▸ WORK INSTRUCTIONS
If a line of the records contains the string "neither", copy it out.

::::::::::

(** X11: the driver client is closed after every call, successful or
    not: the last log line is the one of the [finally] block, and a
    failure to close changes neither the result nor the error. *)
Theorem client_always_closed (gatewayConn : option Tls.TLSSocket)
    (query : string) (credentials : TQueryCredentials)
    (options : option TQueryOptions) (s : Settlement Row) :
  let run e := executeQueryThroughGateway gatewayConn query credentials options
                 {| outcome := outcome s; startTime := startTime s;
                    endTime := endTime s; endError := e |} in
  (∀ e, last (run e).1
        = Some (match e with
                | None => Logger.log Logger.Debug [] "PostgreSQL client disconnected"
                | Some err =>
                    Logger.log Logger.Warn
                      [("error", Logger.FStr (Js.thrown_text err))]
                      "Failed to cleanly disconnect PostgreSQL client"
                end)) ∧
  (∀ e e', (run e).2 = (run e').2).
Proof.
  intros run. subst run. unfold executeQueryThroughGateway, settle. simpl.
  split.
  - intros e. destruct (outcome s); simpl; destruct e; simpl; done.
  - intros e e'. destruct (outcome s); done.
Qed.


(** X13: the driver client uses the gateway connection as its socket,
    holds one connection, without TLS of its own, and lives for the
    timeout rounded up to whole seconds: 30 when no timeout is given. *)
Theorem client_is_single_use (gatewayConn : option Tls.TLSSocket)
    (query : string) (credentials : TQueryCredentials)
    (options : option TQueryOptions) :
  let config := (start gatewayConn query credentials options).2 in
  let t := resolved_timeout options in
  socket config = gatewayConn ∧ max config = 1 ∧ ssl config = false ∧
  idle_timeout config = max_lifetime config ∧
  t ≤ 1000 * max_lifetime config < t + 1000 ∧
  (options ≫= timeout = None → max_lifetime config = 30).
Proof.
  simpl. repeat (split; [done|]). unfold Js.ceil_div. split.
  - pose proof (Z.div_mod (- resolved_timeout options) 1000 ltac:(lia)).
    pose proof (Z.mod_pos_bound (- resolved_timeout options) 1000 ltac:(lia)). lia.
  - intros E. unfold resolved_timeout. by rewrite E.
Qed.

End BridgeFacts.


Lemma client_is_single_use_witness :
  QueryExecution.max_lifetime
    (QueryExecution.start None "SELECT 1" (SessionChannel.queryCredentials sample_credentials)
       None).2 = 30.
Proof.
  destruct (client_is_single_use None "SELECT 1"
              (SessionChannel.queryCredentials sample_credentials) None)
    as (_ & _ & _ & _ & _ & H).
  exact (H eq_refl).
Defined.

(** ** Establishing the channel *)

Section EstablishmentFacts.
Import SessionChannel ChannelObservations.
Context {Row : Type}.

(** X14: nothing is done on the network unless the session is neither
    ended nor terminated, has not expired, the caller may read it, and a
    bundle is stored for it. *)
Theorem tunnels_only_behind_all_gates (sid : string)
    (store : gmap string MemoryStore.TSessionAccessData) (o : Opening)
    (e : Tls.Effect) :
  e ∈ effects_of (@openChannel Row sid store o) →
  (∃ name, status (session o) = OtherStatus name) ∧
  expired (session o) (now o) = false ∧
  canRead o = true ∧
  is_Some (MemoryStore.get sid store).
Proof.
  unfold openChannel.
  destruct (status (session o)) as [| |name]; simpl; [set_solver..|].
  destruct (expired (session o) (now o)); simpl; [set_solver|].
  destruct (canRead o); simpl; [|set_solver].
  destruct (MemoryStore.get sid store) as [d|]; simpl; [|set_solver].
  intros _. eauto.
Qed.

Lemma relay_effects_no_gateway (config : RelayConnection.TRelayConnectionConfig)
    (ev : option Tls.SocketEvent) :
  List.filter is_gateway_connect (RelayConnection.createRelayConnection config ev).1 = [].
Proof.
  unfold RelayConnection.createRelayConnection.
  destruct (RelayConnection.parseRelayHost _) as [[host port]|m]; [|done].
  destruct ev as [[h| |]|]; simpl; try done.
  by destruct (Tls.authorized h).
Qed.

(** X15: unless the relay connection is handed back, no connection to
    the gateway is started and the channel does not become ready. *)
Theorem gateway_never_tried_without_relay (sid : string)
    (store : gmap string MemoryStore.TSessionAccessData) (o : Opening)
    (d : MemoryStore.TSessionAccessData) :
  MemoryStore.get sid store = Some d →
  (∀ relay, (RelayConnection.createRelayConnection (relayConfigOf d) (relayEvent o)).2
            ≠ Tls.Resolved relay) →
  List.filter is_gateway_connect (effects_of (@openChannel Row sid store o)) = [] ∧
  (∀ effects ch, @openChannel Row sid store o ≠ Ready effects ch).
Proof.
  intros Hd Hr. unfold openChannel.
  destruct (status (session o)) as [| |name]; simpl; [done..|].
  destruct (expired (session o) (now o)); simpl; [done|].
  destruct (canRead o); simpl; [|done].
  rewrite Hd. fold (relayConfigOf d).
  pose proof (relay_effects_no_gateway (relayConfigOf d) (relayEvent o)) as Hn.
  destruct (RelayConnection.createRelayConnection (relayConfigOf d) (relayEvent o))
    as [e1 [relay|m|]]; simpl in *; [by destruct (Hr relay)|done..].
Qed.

::::::::::

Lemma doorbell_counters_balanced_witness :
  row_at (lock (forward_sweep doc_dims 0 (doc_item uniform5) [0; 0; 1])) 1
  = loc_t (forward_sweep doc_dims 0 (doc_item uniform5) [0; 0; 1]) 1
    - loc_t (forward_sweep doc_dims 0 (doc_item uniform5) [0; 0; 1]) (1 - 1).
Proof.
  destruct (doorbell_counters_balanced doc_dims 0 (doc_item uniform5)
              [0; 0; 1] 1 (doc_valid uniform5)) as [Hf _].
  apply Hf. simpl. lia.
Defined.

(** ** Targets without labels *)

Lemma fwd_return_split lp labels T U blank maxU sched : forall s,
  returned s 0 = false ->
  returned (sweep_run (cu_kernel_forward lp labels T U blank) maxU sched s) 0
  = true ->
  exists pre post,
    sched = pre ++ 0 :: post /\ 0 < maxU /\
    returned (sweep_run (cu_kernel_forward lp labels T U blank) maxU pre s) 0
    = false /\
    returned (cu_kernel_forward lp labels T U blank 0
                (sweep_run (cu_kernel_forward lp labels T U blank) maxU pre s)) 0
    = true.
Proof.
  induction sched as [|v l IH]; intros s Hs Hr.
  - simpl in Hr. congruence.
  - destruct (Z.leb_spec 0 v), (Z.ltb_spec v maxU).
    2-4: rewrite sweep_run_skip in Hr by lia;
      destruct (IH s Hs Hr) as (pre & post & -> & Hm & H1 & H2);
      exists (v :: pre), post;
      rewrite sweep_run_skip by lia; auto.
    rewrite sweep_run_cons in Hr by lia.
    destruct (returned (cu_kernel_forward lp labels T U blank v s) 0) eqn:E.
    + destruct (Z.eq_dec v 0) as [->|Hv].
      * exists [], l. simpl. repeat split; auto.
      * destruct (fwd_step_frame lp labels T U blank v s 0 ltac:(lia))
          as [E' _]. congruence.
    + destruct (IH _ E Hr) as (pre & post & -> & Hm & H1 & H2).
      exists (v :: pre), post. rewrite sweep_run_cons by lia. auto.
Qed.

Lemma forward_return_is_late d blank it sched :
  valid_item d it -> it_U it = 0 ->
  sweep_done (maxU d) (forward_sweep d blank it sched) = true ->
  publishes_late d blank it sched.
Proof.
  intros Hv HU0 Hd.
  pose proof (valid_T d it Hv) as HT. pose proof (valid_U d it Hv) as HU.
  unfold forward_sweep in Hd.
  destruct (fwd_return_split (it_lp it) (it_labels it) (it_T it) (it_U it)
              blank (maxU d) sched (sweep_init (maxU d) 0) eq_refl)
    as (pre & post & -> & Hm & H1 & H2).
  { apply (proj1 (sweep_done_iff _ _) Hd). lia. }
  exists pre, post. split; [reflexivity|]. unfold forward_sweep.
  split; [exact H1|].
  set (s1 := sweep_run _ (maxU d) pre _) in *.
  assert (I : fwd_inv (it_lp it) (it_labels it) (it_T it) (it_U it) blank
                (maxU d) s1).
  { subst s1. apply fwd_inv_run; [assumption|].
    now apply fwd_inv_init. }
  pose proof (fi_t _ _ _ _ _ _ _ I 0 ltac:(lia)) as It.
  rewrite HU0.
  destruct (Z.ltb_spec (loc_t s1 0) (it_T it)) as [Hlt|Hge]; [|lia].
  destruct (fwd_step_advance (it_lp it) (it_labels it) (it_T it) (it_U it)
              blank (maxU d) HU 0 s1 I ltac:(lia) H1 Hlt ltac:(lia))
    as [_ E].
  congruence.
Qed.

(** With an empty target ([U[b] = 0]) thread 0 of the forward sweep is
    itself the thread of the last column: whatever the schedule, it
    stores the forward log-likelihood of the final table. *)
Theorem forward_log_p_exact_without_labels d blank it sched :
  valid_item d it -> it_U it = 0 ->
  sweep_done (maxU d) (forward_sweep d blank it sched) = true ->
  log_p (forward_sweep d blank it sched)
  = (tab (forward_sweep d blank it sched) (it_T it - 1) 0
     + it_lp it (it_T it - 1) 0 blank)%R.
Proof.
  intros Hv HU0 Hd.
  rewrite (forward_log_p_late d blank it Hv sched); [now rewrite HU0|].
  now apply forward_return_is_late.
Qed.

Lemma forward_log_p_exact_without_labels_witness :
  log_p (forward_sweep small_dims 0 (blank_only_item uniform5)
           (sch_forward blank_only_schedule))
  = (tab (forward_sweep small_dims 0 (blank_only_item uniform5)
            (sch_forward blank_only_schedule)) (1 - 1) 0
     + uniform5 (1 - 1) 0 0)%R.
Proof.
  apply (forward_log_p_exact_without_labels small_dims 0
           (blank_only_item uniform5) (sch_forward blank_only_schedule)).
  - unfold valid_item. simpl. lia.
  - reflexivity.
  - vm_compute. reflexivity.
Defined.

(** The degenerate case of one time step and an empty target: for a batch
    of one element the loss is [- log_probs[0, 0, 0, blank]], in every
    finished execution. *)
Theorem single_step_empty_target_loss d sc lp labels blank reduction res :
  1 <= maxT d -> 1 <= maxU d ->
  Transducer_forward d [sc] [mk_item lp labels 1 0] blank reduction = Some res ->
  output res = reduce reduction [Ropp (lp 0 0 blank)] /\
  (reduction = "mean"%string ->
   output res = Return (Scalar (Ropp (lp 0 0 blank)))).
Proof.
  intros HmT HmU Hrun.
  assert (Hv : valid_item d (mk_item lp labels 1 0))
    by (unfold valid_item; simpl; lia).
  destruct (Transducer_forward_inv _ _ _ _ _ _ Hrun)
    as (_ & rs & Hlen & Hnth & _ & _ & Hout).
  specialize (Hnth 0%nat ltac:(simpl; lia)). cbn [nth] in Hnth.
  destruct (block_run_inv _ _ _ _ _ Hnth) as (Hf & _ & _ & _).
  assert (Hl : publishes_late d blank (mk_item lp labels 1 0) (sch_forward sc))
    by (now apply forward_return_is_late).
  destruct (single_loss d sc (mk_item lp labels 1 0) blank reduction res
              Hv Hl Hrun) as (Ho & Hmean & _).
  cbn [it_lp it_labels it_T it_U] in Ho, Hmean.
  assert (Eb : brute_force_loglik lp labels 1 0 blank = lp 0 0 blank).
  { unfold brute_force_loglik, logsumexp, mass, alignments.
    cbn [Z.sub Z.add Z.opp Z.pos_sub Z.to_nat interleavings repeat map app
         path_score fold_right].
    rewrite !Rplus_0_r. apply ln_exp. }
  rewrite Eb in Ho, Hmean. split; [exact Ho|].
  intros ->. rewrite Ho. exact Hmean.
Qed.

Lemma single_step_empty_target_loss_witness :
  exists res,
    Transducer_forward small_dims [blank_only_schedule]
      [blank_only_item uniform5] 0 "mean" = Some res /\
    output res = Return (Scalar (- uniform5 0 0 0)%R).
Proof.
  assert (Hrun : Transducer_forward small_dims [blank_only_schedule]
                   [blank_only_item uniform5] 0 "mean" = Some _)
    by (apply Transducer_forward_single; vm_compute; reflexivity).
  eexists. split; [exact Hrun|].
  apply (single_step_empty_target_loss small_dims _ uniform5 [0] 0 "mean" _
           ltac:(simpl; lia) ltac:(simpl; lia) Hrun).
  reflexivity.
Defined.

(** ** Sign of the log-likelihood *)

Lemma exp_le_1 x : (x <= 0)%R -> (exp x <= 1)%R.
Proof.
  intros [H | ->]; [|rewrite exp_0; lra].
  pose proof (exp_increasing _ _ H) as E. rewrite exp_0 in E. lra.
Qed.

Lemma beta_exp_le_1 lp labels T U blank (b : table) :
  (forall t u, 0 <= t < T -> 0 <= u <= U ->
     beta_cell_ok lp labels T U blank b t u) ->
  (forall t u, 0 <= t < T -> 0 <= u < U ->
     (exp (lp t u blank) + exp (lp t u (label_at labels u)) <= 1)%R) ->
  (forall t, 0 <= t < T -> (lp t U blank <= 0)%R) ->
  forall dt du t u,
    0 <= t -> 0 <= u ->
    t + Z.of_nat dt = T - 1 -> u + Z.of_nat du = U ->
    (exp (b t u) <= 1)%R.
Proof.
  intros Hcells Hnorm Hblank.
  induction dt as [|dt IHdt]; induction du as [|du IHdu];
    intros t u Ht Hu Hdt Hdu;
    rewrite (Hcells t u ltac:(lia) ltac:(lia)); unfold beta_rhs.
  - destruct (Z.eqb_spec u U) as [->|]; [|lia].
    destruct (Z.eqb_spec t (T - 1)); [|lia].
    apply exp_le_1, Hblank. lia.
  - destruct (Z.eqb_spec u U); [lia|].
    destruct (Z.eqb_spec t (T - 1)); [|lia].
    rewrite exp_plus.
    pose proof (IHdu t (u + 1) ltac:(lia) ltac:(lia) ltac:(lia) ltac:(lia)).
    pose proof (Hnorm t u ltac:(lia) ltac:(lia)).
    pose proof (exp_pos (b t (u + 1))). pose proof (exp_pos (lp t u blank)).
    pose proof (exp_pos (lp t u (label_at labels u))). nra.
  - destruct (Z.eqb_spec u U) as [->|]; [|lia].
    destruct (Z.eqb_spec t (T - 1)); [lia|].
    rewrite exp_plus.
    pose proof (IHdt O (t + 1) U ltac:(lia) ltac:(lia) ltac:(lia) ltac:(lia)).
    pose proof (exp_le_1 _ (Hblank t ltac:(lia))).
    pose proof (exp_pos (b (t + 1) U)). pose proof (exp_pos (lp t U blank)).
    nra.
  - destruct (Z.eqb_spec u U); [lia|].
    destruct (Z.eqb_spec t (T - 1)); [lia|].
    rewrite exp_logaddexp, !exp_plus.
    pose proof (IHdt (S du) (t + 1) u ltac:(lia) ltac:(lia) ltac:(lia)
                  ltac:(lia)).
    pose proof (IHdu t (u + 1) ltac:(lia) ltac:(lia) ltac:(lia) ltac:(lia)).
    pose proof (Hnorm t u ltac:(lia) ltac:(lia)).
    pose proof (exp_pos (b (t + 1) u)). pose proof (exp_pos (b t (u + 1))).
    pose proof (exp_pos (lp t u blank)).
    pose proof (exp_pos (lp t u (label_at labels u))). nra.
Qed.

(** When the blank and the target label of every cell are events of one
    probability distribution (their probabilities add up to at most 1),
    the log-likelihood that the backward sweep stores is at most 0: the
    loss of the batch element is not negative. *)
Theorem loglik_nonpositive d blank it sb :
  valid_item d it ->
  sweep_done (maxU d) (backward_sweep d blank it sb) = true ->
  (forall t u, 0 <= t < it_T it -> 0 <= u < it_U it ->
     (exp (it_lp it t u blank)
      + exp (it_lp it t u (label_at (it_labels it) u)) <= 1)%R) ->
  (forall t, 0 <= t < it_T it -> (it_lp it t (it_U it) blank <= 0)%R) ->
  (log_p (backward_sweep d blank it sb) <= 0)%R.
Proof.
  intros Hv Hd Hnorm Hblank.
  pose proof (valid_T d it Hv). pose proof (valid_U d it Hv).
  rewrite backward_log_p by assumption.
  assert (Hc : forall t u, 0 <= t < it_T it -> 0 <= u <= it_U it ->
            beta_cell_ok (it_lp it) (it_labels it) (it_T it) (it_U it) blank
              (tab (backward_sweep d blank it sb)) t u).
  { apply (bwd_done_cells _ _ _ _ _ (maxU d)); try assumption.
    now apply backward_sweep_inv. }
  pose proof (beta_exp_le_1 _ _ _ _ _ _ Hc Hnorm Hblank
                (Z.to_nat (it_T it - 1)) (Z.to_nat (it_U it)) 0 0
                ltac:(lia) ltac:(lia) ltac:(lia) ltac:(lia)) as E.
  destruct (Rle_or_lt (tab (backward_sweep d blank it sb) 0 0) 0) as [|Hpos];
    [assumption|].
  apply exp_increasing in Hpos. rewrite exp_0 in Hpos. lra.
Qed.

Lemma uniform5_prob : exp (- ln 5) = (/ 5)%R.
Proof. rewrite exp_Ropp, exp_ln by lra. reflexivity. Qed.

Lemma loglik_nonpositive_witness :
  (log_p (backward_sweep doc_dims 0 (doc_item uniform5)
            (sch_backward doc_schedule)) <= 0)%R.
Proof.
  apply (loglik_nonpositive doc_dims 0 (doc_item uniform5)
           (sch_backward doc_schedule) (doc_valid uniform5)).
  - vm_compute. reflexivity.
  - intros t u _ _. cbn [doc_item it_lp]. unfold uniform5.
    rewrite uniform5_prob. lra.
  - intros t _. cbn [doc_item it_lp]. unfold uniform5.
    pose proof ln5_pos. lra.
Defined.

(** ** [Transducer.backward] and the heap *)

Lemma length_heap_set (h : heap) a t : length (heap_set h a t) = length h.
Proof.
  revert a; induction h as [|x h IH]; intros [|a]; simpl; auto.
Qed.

::::::::::

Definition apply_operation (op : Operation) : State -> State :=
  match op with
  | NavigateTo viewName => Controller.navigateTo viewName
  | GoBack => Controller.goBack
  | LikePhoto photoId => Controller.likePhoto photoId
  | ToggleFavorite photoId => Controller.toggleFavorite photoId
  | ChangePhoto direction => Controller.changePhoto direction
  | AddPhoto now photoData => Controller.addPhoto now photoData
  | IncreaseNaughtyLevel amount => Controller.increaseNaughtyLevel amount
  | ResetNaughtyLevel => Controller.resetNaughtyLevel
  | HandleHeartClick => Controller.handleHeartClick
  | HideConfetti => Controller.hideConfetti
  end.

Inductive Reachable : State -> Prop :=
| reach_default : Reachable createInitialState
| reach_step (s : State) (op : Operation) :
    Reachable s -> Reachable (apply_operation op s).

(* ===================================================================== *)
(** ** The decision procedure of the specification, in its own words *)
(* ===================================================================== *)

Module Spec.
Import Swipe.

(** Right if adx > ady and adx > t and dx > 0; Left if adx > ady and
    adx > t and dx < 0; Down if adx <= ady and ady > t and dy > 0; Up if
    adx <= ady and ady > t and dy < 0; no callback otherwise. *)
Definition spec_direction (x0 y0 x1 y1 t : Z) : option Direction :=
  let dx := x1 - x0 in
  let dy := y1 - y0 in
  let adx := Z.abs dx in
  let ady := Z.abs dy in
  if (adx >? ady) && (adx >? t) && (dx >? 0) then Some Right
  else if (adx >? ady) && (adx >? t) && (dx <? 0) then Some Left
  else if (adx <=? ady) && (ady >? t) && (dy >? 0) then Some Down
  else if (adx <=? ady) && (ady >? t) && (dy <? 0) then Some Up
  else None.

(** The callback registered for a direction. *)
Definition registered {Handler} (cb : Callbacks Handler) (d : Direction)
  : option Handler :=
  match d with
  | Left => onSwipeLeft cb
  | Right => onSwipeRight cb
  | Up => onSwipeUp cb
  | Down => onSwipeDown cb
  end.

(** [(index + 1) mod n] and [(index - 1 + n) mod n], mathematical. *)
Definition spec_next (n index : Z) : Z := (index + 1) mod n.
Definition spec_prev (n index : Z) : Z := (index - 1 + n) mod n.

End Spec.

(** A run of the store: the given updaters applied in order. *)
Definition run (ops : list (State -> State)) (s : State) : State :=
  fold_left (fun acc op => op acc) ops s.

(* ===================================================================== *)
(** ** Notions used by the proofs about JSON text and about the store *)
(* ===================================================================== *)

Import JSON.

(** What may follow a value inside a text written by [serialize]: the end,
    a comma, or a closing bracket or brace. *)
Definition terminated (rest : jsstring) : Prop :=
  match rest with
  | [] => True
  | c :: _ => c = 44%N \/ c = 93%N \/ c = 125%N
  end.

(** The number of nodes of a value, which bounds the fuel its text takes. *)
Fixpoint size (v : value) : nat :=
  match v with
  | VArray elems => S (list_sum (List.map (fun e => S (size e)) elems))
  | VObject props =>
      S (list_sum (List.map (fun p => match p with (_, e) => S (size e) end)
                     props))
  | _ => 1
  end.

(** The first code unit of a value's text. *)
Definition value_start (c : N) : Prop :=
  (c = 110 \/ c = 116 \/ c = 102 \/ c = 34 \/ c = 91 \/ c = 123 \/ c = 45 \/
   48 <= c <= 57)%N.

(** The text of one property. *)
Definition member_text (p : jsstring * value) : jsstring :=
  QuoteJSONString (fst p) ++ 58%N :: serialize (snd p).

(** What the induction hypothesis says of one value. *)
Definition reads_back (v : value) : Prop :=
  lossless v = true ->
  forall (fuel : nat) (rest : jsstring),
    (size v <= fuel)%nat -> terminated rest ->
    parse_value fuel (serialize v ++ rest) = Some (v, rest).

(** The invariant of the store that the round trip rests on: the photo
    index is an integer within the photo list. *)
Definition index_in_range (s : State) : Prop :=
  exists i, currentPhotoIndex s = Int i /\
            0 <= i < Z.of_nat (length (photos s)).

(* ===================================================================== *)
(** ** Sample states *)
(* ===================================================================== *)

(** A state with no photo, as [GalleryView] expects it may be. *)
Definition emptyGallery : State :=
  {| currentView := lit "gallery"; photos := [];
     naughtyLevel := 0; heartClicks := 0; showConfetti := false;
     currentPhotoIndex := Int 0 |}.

::::::::::

▸ YOUR RESPONSE
    failure to close changes neither the result nor the error. *)
(** X14: nothing is done on the network unless the session is neither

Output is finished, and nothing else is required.